Your objective:
List all lines of the data containing the word "before".

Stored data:

(* ===== verification/ScsiSpec.v ===== *)
(** The specification of the queues of the SCSI bus manager: lists, with the
    elevator as an insertion into a list. *)
From stdpp Require Import base gmap list.
From Stdlib Require Import ZArith Lia.
From S2P Require Import Prelude ScsiRing Scsi.

(** The queue of each device; the devices that wait; the requests there are. *)
Record rqueues := Rqueues { rq : gmap Z (list Z); rw : list Z; cells : gset Z }.

Implicit Types a : rqueues.

Definition set_rq d q a : rqueues := Rqueues (<[d := q]> (rq a)) (rw a) (cells a).
Definition set_rw w a : rqueues := Rqueues (rq a) w (cells a).

(** The request is in no queue. *)
Definition unqueued (r : Z) a : Prop := r ∈ cells a /\ map_Forall (fun _ (q : list Z) => r ∉ q) (rq a).
#[export] Instance unqueued_dec r a : Decision (unqueued r a) := and_dec _ _.

(** ** The elevator *)

Section Elevator.
Variable ordered : Z -> bool.
Variable sort : Z -> Z.

(** [rl] are, last first, the requests that are not passed yet, [next :: l]
    those that are: the new request goes to the first place from the end on
    that fits, but does not pass an ordered request. *)
Fixpoint place (new : Z) (rl : list Z) (next : Z) (l : list Z) : option (list Z) :=
  match rl with
  | [] => None
  | before :: rl =>
      if ordered before then None
      else if (sort before <=? sort new) && (sort new <=? sort next)
      then Some (rev rl ++ before :: new :: next :: l)
      else place new rl before (next :: l)
  end.

(** The new request goes in front of all others. *)
Definition to_front (last_sort new first : Z) (q : list Z) : bool :=
  ((last_sort <=? sort new) && (sort new <=? sort first)
   || (sort first <? last_sort) && (sort new <=? sort first))
  && negb (existsb ordered q).

Definition elevator (last_sort new : Z) (q : list Z) : list Z :=
  match q with
  | [] => [new]
  | first :: _ =>
      if ordered new || (sort new <? 0) then q ++ [new]
      else if to_front last_sort new first q then new :: q
      else
        match rev q with
        | last :: rl => if ordered last then q ++ [new] else default (q ++ [new]) (place new rl last [])
        | [] => q ++ [new]
        end
  end.
End Elevator.

(** ** The operations *)

Definition ordered_in (m : gmap Z scsi_ccb) (r : Z) : bool := from_option c_ordered true (m !! r).
Definition sort_in (m : gmap Z scsi_ccb) (r : Z) : Z := from_option c_sort 0 (m !! r).

(** [new] comes before, after or among the members of a queue. *)
Definition spec_add (f : list Z -> list Z) (device request : Z) a : option rqueues :=
  q ← rq a !! device; if decide (unqueued request a) then Some (set_rq device (f q) a) else None.

Definition without (x : Z) (l : list Z) : list Z := filter (fun y => y <> x) l.

Definition spec_remove (device request : Z) a : option rqueues :=
  q ← rq a !! device; if decide (request ∈ q) then Some (set_rq device (without request q) a) else None.

Definition spec_insert (m : gmap Z scsi_ccb) (last_sort device new : Z) a : option rqueues :=
  q ← rq a !! device;
  if decide (Forall (fun r => is_Some (m !! r)) (new :: q))
  then spec_add (elevator (ordered_in m) (sort_in m) last_sort new) device new a
  else None.

(** The list from a member on, around to it. *)
Fixpoint rotate_to (x : Z) (l passed : list Z) : option (list Z) :=
  match l with
  | [] => None
  | y :: r => if y =? x then Some (l ++ passed) else rotate_to x r (passed ++ [y])
  end.

Definition spec_waiting_next (device : Z) a : option Z :=
  match rw a with
  | x :: r => if x =? device then Some (hd x r) else None
  | [] => None
  end.

Definition known (device : Z) a (w : list Z) : option rqueues := _ ← rq a !! device; Some (set_rw w a).

Definition spec_new_device (device : Z) a : option rqueues :=
  if decide (device <> NULL /\ rq a !! device = None) then Some (set_rq device [] a) else None.
Definition spec_new_request (request : Z) a : option rqueues :=
  if decide (request <> NULL /\ request ∉ cells a)
  then Some (Rqueues (rq a) (rw a) ({[request]} ∪ cells a)) else None.

Definition spec_free_device (device : Z) a : option rqueues :=
  if decide (device ∉ rw a) then Some (Rqueues (delete device (rq a)) (rw a) (cells a)) else None.

#[export] Instance spec_queueing : Queueing rqueues := {
  new_device := spec_new_device;
  new_request := spec_new_request;
  free_device := spec_free_device;
  queued_reqs device a := q ← rq a !! device; Some (hd NULL q);
  on_queue device request a := exists q, rq a !! device = Some q /\ request ∈ q;
  add_req_queue_first device request := spec_add (cons request) device request;
  add_req_queue_last device request := spec_add (fun q => q ++ [request]) device request;
  remove_req_queue := spec_remove;
  insert_new_request := spec_insert;
  waiting_devices a := hd NULL (rw a);
  waiting_next := spec_waiting_next;
  set_waiting_devices device a := w ← rotate_to device (rw a) []; Some (set_rw w a);
  add_device_queue_first device a :=
    known device a (if decide (device ∈ rw a) then rw a else device :: rw a);
  add_device_queue_last device a :=
    known device a (if decide (device ∈ rw a) then rw a else rw a ++ [device]);
  remove_device_queue device a := known device a (without device (rw a))
}.

(** ** What the elevator keeps *)

Section Laws.
Variable ordered : Z -> bool.
Variable sort : Z -> Z.

Lemma place_split new rl next l q' :
  place ordered sort new rl next l = Some q' ->
  exists l1 b n l2, rev rl ++ next :: l = l1 ++ b :: n :: l2 /\ q' = l1 ++ b :: new :: n :: l2 /\
    sort b <= sort new <= sort n /\ ordered b = false /\
    (exists m, n :: l2 = m ++ next :: l /\ existsb ordered m = false).
Proof.
  revert next l. induction rl as [|before rl IH]; intros next l; simpl; [done|].
  destruct (ordered before) eqn:Ho; [done|].
  destruct ((sort before <=? sort new) && (sort new <=? sort next)) eqn:E.
  - intros [= <-]. exists (rev rl), before, next, l. rewrite <-app_assoc. split_and!; try done; try lia.
    by exists [].
  - intros H. destruct (IH _ _ H) as (l1 & b & n & l2 & E1 & E2 & E3 & E4 & m & E5 & E6).
    exists l1, b, n, l2. rewrite <-app_assoc. split_and!; try done; try lia.
    exists (m ++ [before]). rewrite <-app_assoc. split; [done|]. rewrite existsb_app, E6. simpl. by rewrite Ho.
Qed.

(** The new request enters the queue at one place; none behind it is
    ordered, and an ordered or unsortable one is last.  Unless it is last, it
    fits there: between its neighbours, or in front of a first request that
    it does not exceed. *)
Lemma elevator_split last_sort new q :
  exists q1 q2, q = q1 ++ q2 /\ elevator ordered sort last_sort new q = q1 ++ new :: q2 /\
    existsb ordered q2 = false /\
    (q2 <> [] -> ordered new = false /\ 0 <= sort new) /\
    (forall n, hd_error q2 = Some n -> sort new <= sort n) /\
    (forall b, q2 <> [] -> last q1 = Some b -> sort b <= sort new).
Proof.
  assert (Hend : exists q1 q2, q = q1 ++ q2 /\ q ++ [new] = q1 ++ new :: q2 /\
    existsb ordered q2 = false /\ (q2 <> [] -> ordered new = false /\ 0 <= sort new) /\
    (forall n, hd_error q2 = Some n -> sort new <= sort n) /\
    (forall b, q2 <> [] -> last q1 = Some b -> sort b <= sort new)).
  { exists q, []. split_and!; [by rewrite app_nil_r|done..]. }
  unfold elevator. destruct q as [|first q0]; [done|]. set (q := first :: q0) in *.
  destruct (ordered new) eqn:Hon; [done|]. rewrite orb_false_l. destruct (Z.ltb_spec (sort new) 0) as [|Hs]; [done|].
  destruct (to_front ordered sort last_sort new first q) eqn:Ef.
  - apply andb_prop in Ef as [Ef Eo]. exists [], q. split_and!; [done|done|by apply negb_true_iff|intros _; split; [done|lia]| |done].
    intros n [= <-]. lia.
  - destruct (rev q) as [|la rl] eqn:Er; [done|]. destruct (ordered la) eqn:Hol; [done|].
    destruct (place ordered sort new rl la []) as [q'|] eqn:Ep; [|done]. simpl.
    apply place_split in Ep as (l1 & b & n & l2 & E1 & -> & E3 & E4 & m & E5 & E6).
    assert (q = rev rl ++ [la]) as Hq by (rewrite <-(rev_involutive q), Er; done).
    exists (l1 ++ [b]), (n :: l2). rewrite <-!app_assoc. split_and!.
    + by rewrite Hq, E1.
    + done.
    + rewrite E5, existsb_app, E6. simpl. by rewrite Hol.
    + intros _. split; [done|lia].
    + intros n' [= <-]. lia.
    + intros b' _. rewrite last_snoc. intros [= <-]. lia.
Qed.

Lemma elevator_elem last_sort new q x : x ∈ elevator ordered sort last_sort new q <-> x = new \/ x ∈ q.
Proof.
  destruct (elevator_split last_sort new q) as (q1 & q2 & -> & -> & _). set_solver.
Qed.
End Laws.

Exercise answer:
  | before :: rl =>
      if ordered before then None
      else if (sort before <=? sort new) && (sort new <=? sort next)
      then Some (rev rl ++ before :: new :: next :: l)
      else place new rl before (next :: l)
(** [new] comes before, after or among the members of a queue. *)
  revert next l. induction rl as [|before rl IH]; intros next l; simpl; [done|].
  destruct (ordered before) eqn:Ho; [done|].
  destruct ((sort before <=? sort new) && (sort new <=? sort next)) eqn:E.
  - intros [= <-]. exists (rev rl), before, next, l. rewrite <-app_assoc. split_and!; try done; try lia.
    exists (m ++ [before]). rewrite <-app_assoc. split; [done|]. rewrite existsb_app, E6. simpl. by rewrite Ho.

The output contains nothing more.